▶ _WHAT TO PRODUCE_
Take the entries below and print, exactly, the stretch from the line containing "assert (Hupdated : hasId" through the line containing "cbv zeta. split; [reflexivity |].", both included.

##### RAW DATA #####

(** X21: with JSON reading back the lists of profiles it writes.  When the
    stored value is not an array, [deleteProfile] throws.  When it is the list
    [profiles]: deleting by an id that no profile of the list has returns
    [false] and leaves the storage as it is; otherwise it returns [true],
    every profile with that id is gone, the others stay in their order, a
    lookup by the id finds nothing and no other key of the storage is touched.
    Lookups by other ids are as before in both cases. *)
Theorem deleted_profile_is_gone (id : string) (storage : LocalStorage) :
  (getProfiles JSON_parse storage = NotAnArray ->
   deleteProfile JSON_stringify JSON_parse id storage = Throws TypeError) /\
  (forall profiles,
     getProfiles JSON_parse storage = ProfilesArray profiles ->
     exists deleted storage',
       deleteProfile JSON_stringify JSON_parse id storage = Returns (deleted, storage') /\
       (deleted = false <-> find (hasId id) profiles = None) /\
       (deleted = false -> storage' = storage) /\
       (deleted = true ->
        getProfiles JSON_parse storage'
        = ProfilesArray (filter (fun p => negb (hasId id p)) profiles) /\
        getProfile JSON_parse id storage' = Returns None /\
        forall key, key <> STORAGE_KEY -> getItem key storage' = getItem key storage) /\
       (forall id', id' <> id ->
                    getProfile JSON_parse id' storage' = getProfile JSON_parse id' storage)).
Proof.
  split.
  - intros Hvalue. unfold deleteProfile. rewrite Hvalue. reflexivity.
  - intros profiles Hvalue. unfold deleteProfile. rewrite Hvalue.
    set (filtered := filter (fun p => negb (hasId id p)) profiles).
    assert (Hlen : (List.length filtered =? List.length profiles)%nat = true
                   <-> find (hasId id) profiles = None).
    { rewrite find_none_filter. fold filtered. rewrite Nat.eqb_eq. split.
      - apply filter_all_length.
      - intros ->. reflexivity. }
    destruct (List.length filtered =? List.length profiles)%nat eqn:E.
    + exists false, storage. split; [reflexivity |].
      split; [split; [intros _; apply Hlen; reflexivity | reflexivity] |].
      split; [reflexivity |]. split; [discriminate | reflexivity].
    + exists true. eexists. split; [reflexivity |].
      split.
      { split; [discriminate |]. intros H. apply Hlen in H. discriminate. }
      split; [discriminate |]. split.
      * intros _. split; [apply getProfiles_setItem |]. split.
        -- rewrite (getProfile_array id _ filtered (getProfiles_setItem _ _)).
           unfold filtered. rewrite find_filter_same. reflexivity.
        -- intros key Hkey. apply getItem_setItem_other. exact Hkey.
      * intros id' Hne.
        rewrite (getProfile_array id' _ filtered (getProfiles_setItem _ _)).
        rewrite (getProfile_array id' storage profiles Hvalue).
        unfold filtered. rewrite (find_filter_other id id' profiles Hne). reflexivity.
Qed.

(** X22: with JSON reading back the lists of profiles it writes.  When the
    stored value is not an array, [updateProfile] throws.  When it is the list
    [profiles]: updating by an id that no profile of the list has returns
    nothing and leaves the storage as it is.  Otherwise the first profile with
    the id is replaced, at its place, by itself with the given name and data
    and the new time of update; its id and its time of creation stay; the
    updated profile is returned and is what a lookup by the id now finds; the
    list keeps its length and lookups by other ids are as before. *)
Theorem updated_profile_is_replaced (updatedAt id : string)
  (updates : ProfileUpdates ProfileData) (storage : LocalStorage) :
  (getProfiles JSON_parse storage = NotAnArray ->
   updateProfile JSON_stringify JSON_parse updatedAt id updates storage = Throws TypeError) /\
  (forall profiles,
     getProfiles JSON_parse storage = ProfilesArray profiles ->
     exists result storage',
       updateProfile JSON_stringify JSON_parse updatedAt id updates storage
       = Returns (result, storage') /\
       (find (hasId id) profiles = None -> result = None /\ storage' = storage) /\
       (forall profile, find (hasId id) profiles = Some profile ->
          let updated := applyUpdates profile updates updatedAt in
          result = Some updated /\
          mp_id updated = id /\
          mp_createdAt updated = mp_createdAt profile /\
          mp_updatedAt updated = updatedAt /\
          getProfile JSON_parse id storage' = Returns (Some updated) /\
          exists profiles',
            getProfiles JSON_parse storage' = ProfilesArray profiles' /\
            List.length profiles' = List.length profiles) /\
       (forall id', id' <> id ->
                    getProfile JSON_parse id' storage' = getProfile JSON_parse id' storage)).
Proof.
  split.
  - intros Hvalue. unfold updateProfile. rewrite Hvalue. reflexivity.
  - intros profiles Hvalue. unfold updateProfile. rewrite Hvalue.
    pose proof (findIndex_find id profiles) as Hfind.
    destruct (findIndex id profiles) as [index |] eqn:Eindex.
    + destruct Hfind as (p & Hnth & Hp). rewrite Hnth.
      assert (Hid : hasId id p = true).
      { apply find_some in Hp. destruct Hp as [_ Hp]. exact Hp. }
      assert (Hupdated : hasId id (applyUpdates p updates updatedAt) = true) by exact Hid.
      set (profiles' := setAt index (applyUpdates p updates updatedAt) profiles).
      destruct (find_setAt id id (applyUpdates p updates updatedAt) profiles index
                  Eindex Hupdated) as (Hlen & Hsame & _).
      eexists. eexists. split; [reflexivity |].
      split; [rewrite Hp; discriminate |]. split.
      * intros profile Hprofile. rewrite Hp in Hprofile. injection Hprofile as <-.
        cbv zeta. split; [reflexivity |].
        split; [apply String.eqb_eq; exact Hid |]. split; [reflexivity |].
        split; [reflexivity |]. split.
        -- rewrite (getProfile_array id _ profiles' (getProfiles_setItem _ _)).
           unfold profiles'. rewrite Hsame. reflexivity.
        -- exists profiles'. split; [apply getProfiles_setItem | exact Hlen].
      * intros id' Hne.
        destruct (find_setAt id id' (applyUpdates p updates updatedAt) profiles index
                    Eindex Hupdated) as (_ & _ & Hother).
        rewrite (getProfile_array id' _ profiles' (getProfiles_setItem _ _)).
        rewrite (getProfile_array id' storage profiles Hvalue).
        unfold profiles'. rewrite (Hother Hne). reflexivity.
    + exists None, storage. split; [reflexivity |].
      split; [intros _; split; reflexivity |].
      split; [| reflexivity].
      intros profile Hprofile. rewrite Hfind in Hprofile. discriminate.
Qed.

(** X23: the life of a stored profile.  Saving a profile under an id that is
    not in use and deleting it by that id gives [true] and the list of
    profiles there was before, the other keys of the storage being left as they
    are.  Reading the profiles never fails: a storage without the key, with an
    empty text or with a text that is not JSON gives the empty list; and after
    [clearAllProfiles] the list is empty and no lookup finds a profile. *)
Theorem save_then_delete_restores (now : Z) (digits createdAt updatedAt : string)
  (profile : ProfileInput ProfileData) (storage : LocalStorage) :
  (getProfile JSON_parse (generateId now digits) storage = Returns None ->
   exists saved storage1 storage2,
     saveProfile JSON_stringify JSON_parse now digits createdAt updatedAt profile storage
     = Returns (saved, storage1) /\
     deleteProfile JSON_stringify JSON_parse (mp_id saved) storage1 = Returns (true, storage2) /\
     getProfiles JSON_parse storage2 = getProfiles JSON_parse storage /\
     forall key, key <> STORAGE_KEY -> getItem key storage2 = getItem key storage) /\
  (forall data msg,
      getItem STORAGE_KEY storage = Some data ->
      data = ""%string \/ JSON_parse data = Throw msg ->
      getProfiles JSON_parse storage = ProfilesArray []) /\
  (getItem STORAGE_KEY storage = None ->
   getProfiles JSON_parse storage = ProfilesArray []) /\
  getProfiles JSON_parse (clearAllProfiles storage) = ProfilesArray [] /\
  (forall id, getProfile JSON_parse id (clearAllProfiles storage) = Returns None).
Proof.
  assert (Hclear : getProfiles JSON_parse (clearAllProfiles storage) = ProfilesArray []).
  { unfold getProfiles, clearAllProfiles, getItem, removeItem.
    rewrite String.eqb_refl. reflexivity. }
  split; [| split; [| split; [| split]]].
  - intros Hfresh. apply getProfile_returns in Hfresh.
    destruct Hfresh as (profiles & Hvalue & Hfresh). symmetry in Hfresh.
    unfold saveProfile. rewrite Hvalue.
    set (saved := {| mp_id := generateId now digits; mp_name := in_name profile;
                     mp_createdAt := createdAt; mp_updatedAt := updatedAt;
                     mp_data := in_data profile |}).
    eexists. eexists. eexists. split; [reflexivity |].
    unfold deleteProfile. rewrite getProfiles_setItem.
    change (mp_id saved) with (generateId now digits).
    assert (Hfilter : filter (fun p => negb (hasId (generateId now digits) p))
                        (profiles ++ [saved]) = profiles).
    { rewrite filter_app. cbn [filter].
      rewrite (proj1 (find_none_filter _ _) Hfresh).
      replace (hasId (generateId now digits) saved) with true
        by (symmetry; apply (hasId_same saved)).
      cbn [negb]. apply app_nil_r. }
    rewrite Hfilter, length_app. cbn [List.length].
    replace (List.length profiles =? List.length profiles + 1)%nat with false
      by (symmetry; apply Nat.eqb_neq; lia).
    split; [reflexivity |]. split; [apply getProfiles_setItem |].
    intros key Hkey. rewrite !getItem_setItem_other by exact Hkey. reflexivity.
  - intros data msg Hdata [-> | Hthrow]; unfold getProfiles; rewrite Hdata.
    + reflexivity.
    + rewrite Hthrow. destruct (String.eqb data ""); reflexivity.
  - intros Hnone. unfold getProfiles. rewrite Hnone. reflexivity.
  - exact Hclear.
  - intros id. unfold getProfile. rewrite Hclear. reflexivity.
Qed.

#####

▶ _YOUR SOLUTION_
      assert (Hupdated : hasId id (applyUpdates p updates updatedAt) = true) by exact Hid.
      set (profiles' := setAt index (applyUpdates p updates updatedAt) profiles).
      destruct (find_setAt id id (applyUpdates p updates updatedAt) profiles index
                  Eindex Hupdated) as (Hlen & Hsame & _).
      eexists. eexists. split; [reflexivity |].
      split; [rewrite Hp; discriminate |]. split.
      * intros profile Hprofile. rewrite Hp in Hprofile. injection Hprofile as <-.
        cbv zeta. split; [reflexivity |].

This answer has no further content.